___ GIVEN DATA

(* ===== verification/Pingpong.v ===== *)
(** * What [pingpong] shows, [syscalls/ece391pingpong.c]

    [pingpong] moves a letter between two walls, a picture for each tick of the clock, and
    goes on with the next letter of the alphabet; it has no end.  The theorem says what it
    has shown after any number of rallies. *)

From stdpp Require Import base list option.
From Stdlib Require Import ZArith Lia ZifyBool.
From ITree Require Import ITree.
From S2P Require Import Prelude Lib Rtc UserLib Syscalls Programs Unix ProgramSpecs.

Import Programs.Pingpong.

(** ** The specification *)

(** A picture: the letter [c] in column [j] of the court. *)
Definition picture (c j : Z) : list Z := [32; 124] ++ <[Z.to_nat (j - 2) := c]> (replicate 76 32) ++ [124; 10].

Definition columns : list Z := seqZ 2 76.

(** There and back. *)
Definition rally_text (c : Z) : list Z := concat (map (picture c) (columns ++ rev columns)).

(** The letter of the [n]th rally. *)
Definition letter (n : nat) : Z := 65 + Z.of_nat n mod 26.

Definition shown_after (n : nat) : list Z := concat (map (fun i => rally_text (letter i)) (seq 0 n)).

(** ** The buffer *)

Definition court (inner : list Z) : list Z := [32; 124] ++ inner ++ [124; 10; 0].

Lemma blank_mid post : forall mid pre,
  blank (Z.of_nat (length pre)) (Z.of_nat (length pre + length mid)) (pre ++ mid ++ post) = Some (pre ++ replicate (length mid) 32 ++ post).
Proof.
  unfold blank. intros mid pre. replace (Z.to_nat _) with (length mid) by lia. revert pre.
  induction mid as [|x mid IH]; intros pre; [done|]. cbn [length for_up app replicate]. rewrite zset_app_mid by done. rewrite some_bind.
  specialize (IH (pre ++ [32])). rewrite length_app, <- !app_assoc in IH. cbn [app length] in IH. rewrite <- IH. f_equal. lia.
Qed.

Lemma walls_spec buf : length buf = 81%nat -> walls buf = Some (court (replicate 76 32)).
Proof.
  intros H. unfold walls. change BUFMAX with 81. pose proof (blank_mid [] buf []) as E. rewrite app_nil_r, H in E. cbn [app] in E.
  change (Z.of_nat (length (@nil Z) + 81)) with 81 in E. change (Z.of_nat (length (@nil Z))) with 0 in E. rewrite E. reflexivity.
Qed.

Lemma court_set inner c j : length inner = 76%nat -> 2 <= j < 78 -> (court inner).[j <- c] = Some (court (<[Z.to_nat (j - 2) := c]> inner)).
Proof.
  intros Hl Hj. rewrite zset_in by (unfold court; rewrite !length_app; cbn; lia). unfold court. f_equal.
  rewrite insert_app_r_alt by (cbn; lia). rewrite insert_app_l by (cbn; lia). do 3 f_equal. cbn. lia.
Qed.

Lemma picture_cstring c j : c <> 0 -> cstring (court (<[Z.to_nat (j - 2) := c]> (replicate 76 32))) (picture c j).
Proof.
  intros Hc. exists []. split; [unfold court, picture; by rewrite <- !app_assoc|]. unfold picture. rewrite !Forall_app.
  split; [by repeat constructor|]. split; [|by repeat constructor]. apply Forall_insert; [|done]. by apply Forall_replicate.
Qed.

(** ** Running it *)

Section Play.
Context (execute : list Z -> os -> option (Z * os)).
Notation "t ⇓[ a ] r , b" := (runs (os_step execute) t a r b) (at level 70, a at level 200, r at level 50, b at level 50).

(** A tick leaves everything as it is. *)
Definition ticks (fd : Z) (a : os) : Prop :=
  exists r, forall b, o_fds b = o_fds a -> os_step execute _ (Read fd 4) b = Some (r, [], b).

Definition playing (fd : Z) (a : os) : Prop := on_stdout a /\ ticks fd a.

Lemma playing_says fd a a' out : says a a' out -> playing fd a -> playing fd a'.
Proof. intros Hs [Ho Ht]. split; [by eapply says_stdout|]. destruct Hs as (_ & E & _). unfold ticks in *. by rewrite E. Qed.

Lemma frame_runs fd c j inner a :
  playing fd a -> c <> 0 -> 2 <= j < 78 -> length inner = 76%nat ->
  exists inner', frame fd c j (court inner) ⇓[a] court inner', say (Shown (picture c j)) a /\ length inner' = 76%nat.
Proof.
  intros [Ho [r Ht]] Hc Hj Hl. exists (<[Z.to_nat (j - 2) := c]> (replicate 76 32)). split; [|by rewrite length_insert, length_replicate].
  unfold frame. eapply runs_lift.
  { pose proof (blank_mid [124; 10; 0] inner [32; 124]) as E. rewrite Hl in E. exact E. }
  eapply runs_lift; [apply court_set; [apply length_replicate | done]|].
  eapply runs_fdputs; [done | by apply picture_cstring | unfold picture; rewrite !length_app, length_insert, length_replicate; by vm_compute|].
  eapply runs_call; [by apply Ht | apply runs_ret].
Qed.

Lemma move_out_runs fd c : c <> 0 -> forall n j inner a,
  Z.to_nat (78 - j) = n -> playing fd a -> 2 <= j <= 78 -> length inner = 76%nat ->
  exists inner' a', ITree.iter (fun '(j, buf) =>
      if j <? LOOPMAX then buf <~ frame fd c j buf;; Ret (inl (j + 1, buf)) else Ret (inr buf)) (j, court inner) ⇓[a] court inner', a' /\
    length inner' = 76%nat /\ says a a' (concat (map (picture c) (seqZ j (78 - j)))).
Proof.
  intros Hc. induction n as [|n IH]; intros j inner a Hn Hp Hj Hl.
  - assert (j = 78) as -> by lia. exists inner, a. split; [apply runs_iter_stop, runs_ret|]. split; [done|]. apply says_nothing.
  - destruct (frame_runs fd c j inner a) as (inner1 & Hf & Hl1); [done | done | lia | done|].
    destruct (IH (j + 1) inner1 (say (Shown (picture c j)) a)) as (inner' & a' & Hr & Hl' & Hs); [lia | by eapply playing_says, Hp; apply says_say | lia | done|].
    exists inner', a'. split; [|split; [done|]].
    + eapply runs_iter_next; [|exact Hr]. cbv beta iota. change LOOPMAX with 78. btrue (j <? 78). eapply runs_bind; [exact Hf | apply runs_ret].
    + rewrite seqZ_cons by lia. replace (Z.pred (78 - j)) with (78 - (j + 1)) by lia. replace (Z.succ j) with (j + 1) by lia.
      cbn [map concat]. eapply says_trans; [apply says_say | exact Hs].
Qed.

Lemma bounce_back_runs fd c : c <> 0 -> forall n j inner a,
  Z.to_nat (j - 1) = n -> playing fd a -> 1 <= j < 78 -> length inner = 76%nat ->
  exists inner' a', ITree.iter (fun '(j, buf) =>
      if STARTLOOP <=? j then buf <~ frame fd c j buf;; Ret (inl (j - 1, buf)) else Ret (inr buf)) (j, court inner) ⇓[a] court inner', a' /\
    length inner' = 76%nat /\ says a a' (concat (map (picture c) (rev (seqZ 2 (j - 1))))).
Proof.
  intros Hc. induction n as [|n IH]; intros j inner a Hn Hp Hj Hl.
  - assert (j = 1) as -> by lia. exists inner, a. split; [apply runs_iter_stop, runs_ret|]. split; [done|]. apply says_nothing.
  - destruct (frame_runs fd c j inner a) as (inner1 & Hf & Hl1); [done | done | lia | done|].
    destruct (IH (j - 1) inner1 (say (Shown (picture c j)) a)) as (inner' & a' & Hr & Hl' & Hs); [lia | by eapply playing_says, Hp; apply says_say | lia | done|].
    exists inner', a'. split; [|split; [done|]].
    + eapply runs_iter_next; [|exact Hr]. cbv beta iota. change STARTLOOP with 2. btrue (2 <=? j). eapply runs_bind; [exact Hf | apply runs_ret].
    + replace (j - 1) with (Z.of_nat (S (Z.to_nat (j - 2)))) by lia. rewrite seqZ_S, rev_app_distr. cbn [rev app map concat].
      replace (2 + Z.of_nat (Z.to_nat (j - 2))) with j by lia. eapply says_trans; [apply says_say|].
      by replace (Z.of_nat (Z.to_nat (j - 2))) with (j - 1 - 1) by lia.
Qed.

Lemma letter_next n : (if letter n =? 90 then 65 else u8 (letter n + 1)) = letter (S n).
Proof.
  unfold letter. pose proof (Z.mod_pos_bound (Z.of_nat n) 26 ltac:(lia)) as Hb. destruct (Z.eqb_spec (65 + Z.of_nat n mod 26) 90) as [E|E].
  - Z.to_euclidean_division_equations. lia.
  - rewrite u8_small by lia. Z.to_euclidean_division_equations. lia.
Qed.

Lemma rally_runs fd n inner a :
  playing fd a -> length inner = 76%nat ->
  exists inner' a', rally fd (letter n, court inner) ⇓[a] inl (letter (S n), court inner'), a' /\
    length inner' = 76%nat /\ says a a' (rally_text (letter n)).
Proof.
  intros Hp Hl. assert (letter n <> 0) as Hc by (unfold letter; pose proof (Z.mod_pos_bound (Z.of_nat n) 26 ltac:(lia)); lia).
  destruct (move_out_runs fd (letter n) Hc _ 2 inner a eq_refl Hp) as (inner1 & a1 & H1 & Hl1 & Hs1); [lia | done|].
  destruct (bounce_back_runs fd (letter n) Hc _ 77 inner1 a1 eq_refl) as (inner2 & a2 & H2 & Hl2 & Hs2); [by eapply playing_says | lia | done|].
  exists inner2, a2. split; [|split; [done|]].
  - unfold rally. eapply runs_bind; [exact H1|]. eapply runs_bind; [exact H2|]. rewrite letter_next. apply runs_ret.
  - unfold rally_text. rewrite map_app, concat_app. by eapply says_trans.
Qed.

(** Any number of rallies from the [m]th one on. *)
Lemma rallies_reached fd n : forall m inner a,
  playing fd a -> length inner = 76%nat ->
  exists a', reaches (os_step execute) (ITree.iter (rally fd) (letter m, court inner)) a a' /\
    says a a' (concat (map (fun i => rally_text (letter i)) (seq m n))).
Proof.
  induction n as [|n IH]; intros m inner a Hp Hl; [exists a; split; [apply reaches_here | apply says_nothing]|].
  destruct (rally_runs fd m inner a Hp Hl) as (inner1 & a1 & Hr & Hl1 & Hs1).
  destruct (IH (S m) inner1 a1) as (a' & Hr' & Hs'); [by eapply playing_says | done|].
  exists a'. split; [by eapply reaches_iter_next|]. cbn [seq map concat]. by eapply says_trans.
Qed.

Lemma rallies_forever fd a inner r b : playing fd a -> length inner = 76%nat -> ~ ITree.iter (rally fd) (letter 0, court inner) ⇓[a] r, b.
Proof.
  intros Hp Hl. apply (iter_forever _ _ (fun st w => exists n inner, st = (letter n, court inner) /\ playing fd w /\ length inner = 76%nat)).
  - intros st w (n & inner0 & -> & Hw & Hl0). destruct (rally_runs fd n inner0 w Hw Hl0) as (inner1 & w1 & Hr & Hl1 & Hs1).
    exists (letter (S n), court inner1), w1. split; [done|]. exists (S n), inner1. split; [done|]. split; [by eapply playing_says | done].
  - by exists 0%nat, inner.
Qed.

(** The clock is opened and set to 32 ticks a second; without one the game goes on unpaced. *)
Lemma clock_ready a :
  table_ok a -> (forall e, find_name (o_dir a) (str "rtc") = Some e -> e_type e = 0) ->
  exists fd a1 r, sys (Open (lit "rtc")) ⇓[a] fd, a1 /\ sys (Write fd [32; 0; 0; 0] 4) ⇓[a1] r, a1 /\ playing fd a1 /\ output a1 = output a.
Proof.
  intros Ht Hrtc. assert (cstring (lit "rtc") (str "rtc")) as Hlit by (apply lit_cstring; by repeat constructor).
  pose proof (os_open_spec _ _ a Hlit ltac:(by vm_compute) (proj1 Ht)) as Eo. destruct (opens a (str "rtc")) as [[i h]|] eqn:Ho.
  - pose proof (opens_range _ _ _ _ Ho) as Hi. assert (h = HClock) as ->.
    { unfold opens in Ho. destruct (free_handle _); [|done]. change (str "rtc") with [114; 116; 99] in *. cbv beta iota in Ho.
      destruct (find_name _ _) as [e|] eqn:En; [|done]. unfold new_handle in Ho. rewrite (Hrtc e eq_refl) in Ho. by injection Ho as <- <-. }
    destruct (with_handle_ok i HClock a Ht Hi) as [(_ & _ & H1) Hh]. exists i, (with_handle i HClock a), 0.
    split; [by apply runs_sys|]. split; [|split; [split; [exact H1|] | done]].
    + apply runs_sys. cbn [os_step]. unfold os_write. bfalse ((i <? 0) || (8 <=? i) || (4 <? 0)). by rewrite Hh.
    + exists 0. intros b Hb. cbn [os_step]. unfold os_read. bfalse ((i <? 0) || (8 <=? i) || (4 <? 0)). by rewrite Hb, Hh.
  - exists ERROR, a, ERROR. split; [by apply runs_sys|]. split; [by apply runs_sys|]. split; [|done]. split; [apply Ht|].
    exists ERROR. intros b _. done.
Qed.

(** C35: [pingpong] plays for ever: whatever number of rallies is asked for, its run gets as far as
    having shown exactly these, each the pictures of one letter in column after column to the
    far wall and back, with the letters A to Z in turn; and it never returns.  That holds
    with the clock in the directory and without. *)
Theorem pingpong_plays a buf :
  table_ok a -> length buf = 81%nat -> (forall e, find_name (o_dir a) (str "rtc") = Some e -> e_type e = 0) ->
  (forall n, exists a', reaches (os_step execute) (pingpong_main buf) a a' /\ output a' = output a ++ shown_after n) /\
  (forall r b, ~ pingpong_main buf ⇓[a] r, b).
Proof.
  intros Ht Hbuf Hrtc. destruct (clock_ready a Ht Hrtc) as (fd & a1 & w & Hopen & Hwrite & Hp & Ho).
  assert (lift (walls buf) ⇓[a] court (replicate 76 32), a) as Hw by (rewrite walls_spec by done; apply runs_ret).
  pose proof (length_replicate 76 32) as Hl. split.
  - intros n. destruct (rallies_reached fd n 0 (replicate 76 32) a1 Hp Hl) as (a' & Hr & (_ & _ & _ & Hout)).
    exists a'. split; [|by rewrite Hout, Ho]. unfold pingpong_main.
    eapply reaches_bind; [exact Hw|]. eapply reaches_bind; [exact Hopen|]. eapply reaches_bind; [exact Hwrite|]. exact Hr.
  - intros r b Hr. unfold pingpong_main in Hr.
    eapply runs_after in Hr; [|exact Hw]. eapply runs_after in Hr; [|exact Hopen]. eapply runs_after in Hr; [|exact Hwrite].
    by eapply rallies_forever.
Qed.

End Play.

(** The first rally, on a system with a clock. *)
Lemma pingpong_plays_witness :
  (exists a', reaches (os_step no_program) (pingpong_main (replicate 81 0)) (demo_os []) a' /\ output a' = rally_text 65) /\
  (forall r b, ~ runs (os_step no_program) (pingpong_main (replicate 81 0)) (demo_os []) r b).
Proof.
  destruct (pingpong_plays no_program (demo_os []) (replicate 81 0)) as [H1 H2]; [apply demo_table | done | by intros e [= <-] |].
  split; [exact (H1 1%nat) | exact H2].
Defined.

______

EXERCISE DETAILS:
Set down each line of the material verbatim, from the first line through the line that contains "(** There and back. *)".

WRITTEN ANSWER:
(* ===== verification/Pingpong.v ===== *)
(** * What [pingpong] shows, [syscalls/ece391pingpong.c]

    [pingpong] moves a letter between two walls, a picture for each tick of the clock, and
    goes on with the next letter of the alphabet; it has no end.  The theorem says what it
    has shown after any number of rallies. *)

From stdpp Require Import base list option.
From Stdlib Require Import ZArith Lia ZifyBool.
From ITree Require Import ITree.
From S2P Require Import Prelude Lib Rtc UserLib Syscalls Programs Unix ProgramSpecs.

Import Programs.Pingpong.

(** ** The specification *)

(** A picture: the letter [c] in column [j] of the court. *)
Definition picture (c j : Z) : list Z := [32; 124] ++ <[Z.to_nat (j - 2) := c]> (replicate 76 32) ++ [124; 10].

Definition columns : list Z := seqZ 2 76.

(** There and back. *)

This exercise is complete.